DATA FOR ANALYSIS ->

(** * ast-tools: import resolution and dependency-graph building

    A shallow embedding of [src/file.ts] (extension probing, project-aware
    path resolution, project-root lookup) and [src/analyze-imports.ts]
    (import extraction and the recursive dependency collector).

    Conventions of the embedding:
    - a JavaScript string is a [string]; every operation the sources use
      ([startsWith], [includes], [slice], [lastIndexOf], [replace], [+])
      is position-wise on code units, and is written out below;
    - a call that may throw (or an async call that may reject) returns a
      [completion]: [Normal v] or [Throw e];
    - a plain object used as a table is the list of its entries in own
      property order (array-index keys ascending, then the other keys in
      creation order);
    - the file system, Babel's parser and the working directory are not part
      of the repository: they are parameters of the functions that call
      them;
    - of a parsed module the embedding keeps the import declarations;
      [traverse] is its scope pass over them, which refuses a name bound
      twice, followed by the visitors;
    - recursion whose depth depends on the file system carries the remaining
      call-stack depth; running out of it is the engine's RangeError. *)

From Stdlib Require Import String Ascii List ZArith Lia Bool.
Import ListNotations.
Open Scope list_scope.
Open Scope string_scope.

(** ** JavaScript strings *)

Module JsString.

Fixpoint drop (n : nat) (s : string) : string :=
  match n, s with
  | O, _ => s
  | S _, EmptyString => EmptyString
  | S n', String _ s' => drop n' s'
  end.

Fixpoint take (n : nat) (s : string) : string :=
  match n, s with
  | O, _ => EmptyString
  | S _, EmptyString => EmptyString
  | S n', String c s' => String c (take n' s')
  end.

(** [s.startsWith(p)] *)
Definition startsWith (s p : string) : bool := String.prefix p s.

(** [s.endsWith(p)] *)
Definition endsWith (s p : string) : bool :=
  (String.length p <=? String.length s)%nat
  && String.eqb (drop (String.length s - String.length p) s) p.

(** [s.indexOf(p)], [-1] when [p] does not occur. *)
Fixpoint indexOf_from (i : Z) (s p : string) : Z :=
  if String.prefix p s then i
  else match s with
       | EmptyString => (-1)%Z
       | String _ s' => indexOf_from (i + 1) s' p
       end.

Definition indexOf (s p : string) : Z := indexOf_from 0 s p.

(** [s.includes(p)] *)
Definition includes (s p : string) : bool := (0 <=? indexOf s p)%Z.

(** [s.lastIndexOf(p)], [-1] when [p] does not occur. *)
Fixpoint lastIndexOf_from (i acc : Z) (s p : string) : Z :=
  let acc' := if String.prefix p s then i else acc in
  match s with
  | EmptyString => acc'
  | String _ s' => lastIndexOf_from (i + 1) acc' s' p
  end.

Definition lastIndexOf (s p : string) : Z := lastIndexOf_from 0 (-1) s p.

(** [s.slice(start)]: a negative start counts from the end. *)
Definition slice (s : string) (start : Z) : string :=
  let len := Z.of_nat (String.length s) in
  let from := if (start <? 0)%Z then Z.max (len + start) 0 else Z.min start len in
  drop (Z.to_nat from) s.

(** [s.slice(0, end)] for a non-negative end. *)
Definition slice_to (s : string) (stop : Z) : string := take (Z.to_nat stop) s.

(** The replacement text of [String.prototype.replace] for a string
    pattern (no captures): [$$] is a dollar sign, [$&] the matched text,
    [$`] the text before the match, [$'] the text after it; any other
    character after a dollar sign leaves both as they are. *)
Fixpoint getSubstitution (matched before after rep : string) : string :=
  match rep with
  | EmptyString => EmptyString
  | String c rep' =>
      if Ascii.eqb c "$" then
        match rep' with
        | String d rep'' =>
            if Ascii.eqb d "$" then String "$" (getSubstitution matched before after rep'')
            else if Ascii.eqb d "&" then matched ++ getSubstitution matched before after rep''
            else if Ascii.eqb d "`" then before ++ getSubstitution matched before after rep''
            else if Ascii.eqb d "'" then after ++ getSubstitution matched before after rep''
            else String c (getSubstitution matched before after rep')
        | EmptyString => String c EmptyString
        end
      else String c (getSubstitution matched before after rep')
  end.

(** [s.replace(pat, rep)] with a string pattern: only the first
    occurrence is replaced. *)
Definition replace (s pat rep : string) : string :=
  let i := indexOf s pat in
  if (i <? 0)%Z then s
  else
    let before := take (Z.to_nat i) s in
    let after := drop (Z.to_nat i + String.length pat) s in
    before ++ getSubstitution pat before after rep ++ after.

(** [s.at(-1)] *)
Fixpoint lastChar (s : string) : option ascii :=
  match s with
  | EmptyString => None
  | String c EmptyString => Some c
  | String _ s' => lastChar s'
  end.

(** Truthiness of a string: the empty string is falsy. *)
Definition truthy (s : string) : bool := negb (String.eqb s "").

(** [arr.includes(x)] on an array of strings. *)
Definition array_includes (arr : list string) (x : string) : bool :=
  existsb (String.eqb x) arr.

End JsString.

(** ** Node's [path] module (POSIX flavour)

    [resolve] and [dirname] are written at the level of path segments,
    following [lib/path.js]: arguments are taken from the right until an
    absolute one is met, the working directory is used when none is, and the
    joined text is normalised (empty segments and [.] dropped, [..]
    cancelling the segment before it). *)

Module NodePath.

Fixpoint split (s : string) : list string :=
  match s with
  | EmptyString => [EmptyString]
  | String c s' =>
      if Ascii.eqb c "/" then EmptyString :: split s'
      else match split s' with
           | seg :: segs => String c seg :: segs
           | [] => [String c EmptyString]
           end
  end.

Fixpoint join (segs : list string) : string :=
  match segs with
  | [] => EmptyString
  | [seg] => seg
  | seg :: segs' => seg ++ "/" ++ join segs'
  end.

(** [normalizeString]: [stack] holds the kept segments, last one first. *)
Fixpoint normalizeSegments (allowAboveRoot : bool) (segs stack : list string)
  : list string :=
  match segs with
  | [] => rev stack
  | seg :: rest =>
      if String.eqb seg "" || String.eqb seg "." then
        normalizeSegments allowAboveRoot rest stack
      else if String.eqb seg ".." then
        match stack with
        | last :: stack' =>
            if String.eqb last ".." then
              normalizeSegments allowAboveRoot rest
                (if allowAboveRoot then ".." :: stack else stack)
            else normalizeSegments allowAboveRoot rest stack'
        | [] =>
            normalizeSegments allowAboveRoot rest
              (if allowAboveRoot then [".."] else [])
        end
      else normalizeSegments allowAboveRoot rest (seg :: stack)
  end.

Definition normalizeString (p : string) (allowAboveRoot : bool) : string :=
  join (normalizeSegments allowAboveRoot (split p) []).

PROBLEM DESCRIPTION -> Repeat every entry exactly as written above.

EXERCISE ANSWER ->
(** * ast-tools: import resolution and dependency-graph building

    A shallow embedding of [src/file.ts] (extension probing, project-aware
    path resolution, project-root lookup) and [src/analyze-imports.ts]
    (import extraction and the recursive dependency collector).

    Conventions of the embedding:
    - a JavaScript string is a [string]; every operation the sources use
      ([startsWith], [includes], [slice], [lastIndexOf], [replace], [+])
      is position-wise on code units, and is written out below;
    - a call that may throw (or an async call that may reject) returns a
      [completion]: [Normal v] or [Throw e];
    - a plain object used as a table is the list of its entries in own
      property order (array-index keys ascending, then the other keys in
      creation order);
    - the file system, Babel's parser and the working directory are not part
      of the repository: they are parameters of the functions that call
      them;
    - of a parsed module the embedding keeps the import declarations;
      [traverse] is its scope pass over them, which refuses a name bound
      twice, followed by the visitors;
    - recursion whose depth depends on the file system carries the remaining
      call-stack depth; running out of it is the engine's RangeError. *)

From Stdlib Require Import String Ascii List ZArith Lia Bool.
Import ListNotations.
Open Scope list_scope.
Open Scope string_scope.

(** ** JavaScript strings *)

Module JsString.

Fixpoint drop (n : nat) (s : string) : string :=
  match n, s with
  | O, _ => s
  | S _, EmptyString => EmptyString
  | S n', String _ s' => drop n' s'
  end.

Fixpoint take (n : nat) (s : string) : string :=
  match n, s with
  | O, _ => EmptyString
  | S _, EmptyString => EmptyString
  | S n', String c s' => String c (take n' s')
  end.

(** [s.startsWith(p)] *)
Definition startsWith (s p : string) : bool := String.prefix p s.

(** [s.endsWith(p)] *)
Definition endsWith (s p : string) : bool :=
  (String.length p <=? String.length s)%nat
  && String.eqb (drop (String.length s - String.length p) s) p.

(** [s.indexOf(p)], [-1] when [p] does not occur. *)
Fixpoint indexOf_from (i : Z) (s p : string) : Z :=
  if String.prefix p s then i
  else match s with
       | EmptyString => (-1)%Z
       | String _ s' => indexOf_from (i + 1) s' p
       end.

Definition indexOf (s p : string) : Z := indexOf_from 0 s p.

(** [s.includes(p)] *)
Definition includes (s p : string) : bool := (0 <=? indexOf s p)%Z.

(** [s.lastIndexOf(p)], [-1] when [p] does not occur. *)
Fixpoint lastIndexOf_from (i acc : Z) (s p : string) : Z :=
  let acc' := if String.prefix p s then i else acc in
  match s with
  | EmptyString => acc'
  | String _ s' => lastIndexOf_from (i + 1) acc' s' p
  end.

Definition lastIndexOf (s p : string) : Z := lastIndexOf_from 0 (-1) s p.

(** [s.slice(start)]: a negative start counts from the end. *)
Definition slice (s : string) (start : Z) : string :=
  let len := Z.of_nat (String.length s) in
  let from := if (start <? 0)%Z then Z.max (len + start) 0 else Z.min start len in
  drop (Z.to_nat from) s.

(** [s.slice(0, end)] for a non-negative end. *)
Definition slice_to (s : string) (stop : Z) : string := take (Z.to_nat stop) s.

(** The replacement text of [String.prototype.replace] for a string
    pattern (no captures): [$$] is a dollar sign, [$&] the matched text,
    [$`] the text before the match, [$'] the text after it; any other
    character after a dollar sign leaves both as they are. *)
Fixpoint getSubstitution (matched before after rep : string) : string :=
  match rep with
  | EmptyString => EmptyString
  | String c rep' =>
      if Ascii.eqb c "$" then
        match rep' with
        | String d rep'' =>
            if Ascii.eqb d "$" then String "$" (getSubstitution matched before after rep'')
            else if Ascii.eqb d "&" then matched ++ getSubstitution matched before after rep''
            else if Ascii.eqb d "`" then before ++ getSubstitution matched before after rep''
            else if Ascii.eqb d "'" then after ++ getSubstitution matched before after rep''
            else String c (getSubstitution matched before after rep')
        | EmptyString => String c EmptyString
        end
      else String c (getSubstitution matched before after rep')
  end.

(** [s.replace(pat, rep)] with a string pattern: only the first
    occurrence is replaced. *)
Definition replace (s pat rep : string) : string :=
  let i := indexOf s pat in
  if (i <? 0)%Z then s
  else
    let before := take (Z.to_nat i) s in
    let after := drop (Z.to_nat i + String.length pat) s in
    before ++ getSubstitution pat before after rep ++ after.

(** [s.at(-1)] *)
Fixpoint lastChar (s : string) : option ascii :=
  match s with
  | EmptyString => None
  | String c EmptyString => Some c
  | String _ s' => lastChar s'
  end.

(** Truthiness of a string: the empty string is falsy. *)
Definition truthy (s : string) : bool := negb (String.eqb s "").

(** [arr.includes(x)] on an array of strings. *)
Definition array_includes (arr : list string) (x : string) : bool :=
  existsb (String.eqb x) arr.

End JsString.

(** ** Node's [path] module (POSIX flavour)

    [resolve] and [dirname] are written at the level of path segments,
    following [lib/path.js]: arguments are taken from the right until an
    absolute one is met, the working directory is used when none is, and the
    joined text is normalised (empty segments and [.] dropped, [..]
    cancelling the segment before it). *)

Module NodePath.

Fixpoint split (s : string) : list string :=
  match s with
  | EmptyString => [EmptyString]
  | String c s' =>
      if Ascii.eqb c "/" then EmptyString :: split s'
      else match split s' with
           | seg :: segs => String c seg :: segs
           | [] => [String c EmptyString]
           end
  end.

Fixpoint join (segs : list string) : string :=
  match segs with
  | [] => EmptyString
  | [seg] => seg
  | seg :: segs' => seg ++ "/" ++ join segs'
  end.

(** [normalizeString]: [stack] holds the kept segments, last one first. *)
Fixpoint normalizeSegments (allowAboveRoot : bool) (segs stack : list string)
  : list string :=
  match segs with
  | [] => rev stack
  | seg :: rest =>
      if String.eqb seg "" || String.eqb seg "." then
        normalizeSegments allowAboveRoot rest stack
      else if String.eqb seg ".." then
        match stack with
        | last :: stack' =>
            if String.eqb last ".." then
              normalizeSegments allowAboveRoot rest
                (if allowAboveRoot then ".." :: stack else stack)
            else normalizeSegments allowAboveRoot rest stack'
        | [] =>
            normalizeSegments allowAboveRoot rest
              (if allowAboveRoot then [".."] else [])
        end
      else normalizeSegments allowAboveRoot rest (seg :: stack)
  end.

Definition normalizeString (p : string) (allowAboveRoot : bool) : string :=
  join (normalizeSegments allowAboveRoot (split p) []).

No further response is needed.